Design Add and Search Words Data Structure - LeetCode 211 Solution in python

Design Add and Search Words Data Structure medium

Problem Statement

Design a data structure that supports adding new words and finding if a string matches any previously added string.

Implement the WordDictionary class:

WordDictionary() Initializes the object.
addWord(word) Adds word to the data structure.
search(word) Returns true if there is any string in the data structure that matches word or false otherwise. word may contain dots '.' where dots can be matched with any letter.

Example 1:

Input
["WordDictionary","addWord","addWord","addWord","search","search","search","search"]
[[],["bad"],["dad"],["mad"],["pad"],["bad"],[".ad"],["b.."]]
Output
[null,null,null,null,false,true,true,true]
Explanation
WordDictionary wordDictionary = new WordDictionary();
wordDictionary.addWord("bad");
wordDictionary.addWord("dad");
wordDictionary.addWord("mad");
wordDictionary.search("pad"); // return False
wordDictionary.search("bad"); // return True
wordDictionary.search(".ad"); // return True
wordDictionary.search("b.."); // return True

Example 2:

Input
["WordDictionary","addWord","search"]
[[],["a"],["."]]
Output
[null,null,false]
Explanation
WordDictionary wordDictionary = new WordDictionary();
wordDictionary.addWord("a");
wordDictionary.search("."); // return False

Steps:

Data Structure: We'll use a Trie (prefix tree) to efficiently store and search words. A Trie is particularly well-suited for this problem because it allows for prefix-based searches.
addWord(word): Traverse the Trie, adding nodes for each character in the word. Mark the end of a word with a special flag (e.g., is_word = True).
search(word): This is the more complex part. We'll recursively traverse the Trie.
- If a character is a letter, we simply move to the corresponding child node.
- If a character is a '.', we recursively explore all child nodes.
- We reach the end of the word if we've processed all characters. If the current node has is_word = True, we've found a match.

Explanation:

The Trie efficiently handles both adding words and searching for words with wildcard characters ('.'). Adding a word is O(word length) because we traverse the tree once. Searching is also relatively efficient, though its worst-case time complexity depends on the number of wildcard characters and the branching factor of the Trie.

Code:

class TrieNode:
    def __init__(self):
        self.children = {}
        self.is_word = False

class WordDictionary:
    def __init__(self):
        self.root = TrieNode()

    def addWord(self, word: str) -> None:
        node = self.root
        for char in word:
            if char not in node.children:
                node.children[char] = TrieNode()
            node = node.children[char]
        node.is_word = True

    def search(self, word: str) -> bool:
        return self._search(word, self.root)

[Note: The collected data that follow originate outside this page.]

(** C2. Exactly once: as long as the publisher refuses no call, every accepted
    provisional swap of a slot has been published again exactly once, in order,
    or is pending; the final and undo messages, with their flags reset, are the
    settled provisional events themselves. *)
Theorem settled_exactly_once low r kinds {P C} `{SwapPublisher P, SlotTimeCache C,
    Base58, !RangeOrder string string, !RangeOrder Z tokenBalance}
    (pub : P) (cache : C) updates slot :
  calls pub = [] →
  let p := run low r kinds (NewProcessor pub cache) updates in
  Forall (λ c, c.2 = true) (log p) →
  provisional_swaps slot (log p) = settled_swaps slot (log p) ++ pending_at p slot.
Proof.
  intros Hc p Hall. destruct (Inv_run low r kinds _ updates (Inv_NewProcessor pub cache Hc))
    as (_ & (_ & _ & Hexact) & _). by apply Hexact.
Qed.

Lemma settled_exactly_once_witness :
  length (settled_swaps 77 (@log _ _ (TestPublisher_SwapPublisher (λ _, true))
    (example_run (λ _, true) SLOT_DEAD))) = 2%nat.
Proof.
  pose proof (@settled_exactly_once id initial_registry initial_programKinds _ _
    (TestPublisher_SwapPublisher (λ _, true)) _ _ _ _ [] NewMemorySlotTimeCache
    (example_updates SLOT_DEAD) 77 eq_refl) as Heq.
  cbv zeta in Heq. fold (example_run (λ _, true) SLOT_DEAD) in Heq.
  assert (Forall (λ c, c.2 = true) (@log _ _ (TestPublisher_SwapPublisher (λ _, true))
    (example_run (λ _, true) SLOT_DEAD))) as Hall.
  { apply (bool_decide_unpack _). vm_compute. exact I. }
  apply (f_equal length) in Heq; [|exact Hall]. rewrite length_app in Heq.
  assert (length (pending_at (example_run (λ _, true) SLOT_DEAD) 77) = 0%nat) as E0
    by (vm_compute; reflexivity).
  rewrite E0, Nat.add_0_r in Heq. rewrite <- Heq. vm_compute. reflexivity.
Defined.

(** Nothing is invented: a message that is not provisional is a copy of an
    accepted provisional event of the same slot, equal in every field but the two
    flags; and every pending event is a provisional event of its slot. *)
Theorem settled_was_provisional low r kinds {P C} `{SwapPublisher P, SlotTimeCache C,
    Base58, !RangeOrder string string, !RangeOrder Z tokenBalance}
    (pub : P) (cache : C) updates :
  calls pub = [] →
  let p := run low r kinds (NewProcessor pub cache) updates in
  pending_ok p ∧
  ∀ f, PM_Swap f ∈ accepted (log p) → sw_Provisional f = false →
  ∃ e, e ∈ provisional_swaps (sw_Slot f) (log p) ∧ f = sw_set_flags e false (sw_IsUndo f).
Proof.
  intros Hc p. destruct (Inv_run low r kinds _ updates (Inv_NewProcessor pub cache Hc))
    as (Hok & (_ & Hcopy & _) & _). by split.
Qed.

Lemma settled_was_provisional_witness :
  pending_ok (example_run (λ _, true) SLOT_FINALIZED).
Proof.
  apply (@settled_was_provisional id initial_registry initial_programKinds _ _
    (TestPublisher_SwapPublisher (λ _, true)) _ _ _ _ [] NewMemorySlotTimeCache
    (example_updates SLOT_FINALIZED)). reflexivity.
Defined.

    def _search(self, word, node):
        if not word:
            return node.is_word
        
        char = word[0]
        if char == '.':
            for child in node.children.values():
                if self._search(word[1:], child):
                    return True
            return False
        else:
            if char in node.children:
                return self._search(word[1:], node.children[char])
            else:
                return False

Complexity:

Time complexity:
- addWord(word): O(L), where L is the length of the word.
- search(word): In the worst case (many dots and many words in the Trie), it could be O(B^L), where B is the branching factor of the Trie (number of possible characters) and L is the length of the word. However, in practice, it's often much faster.
Space complexity: O(N * L), where N is the number of words added and L is the average length of the words. This is due to the space used by the Trie.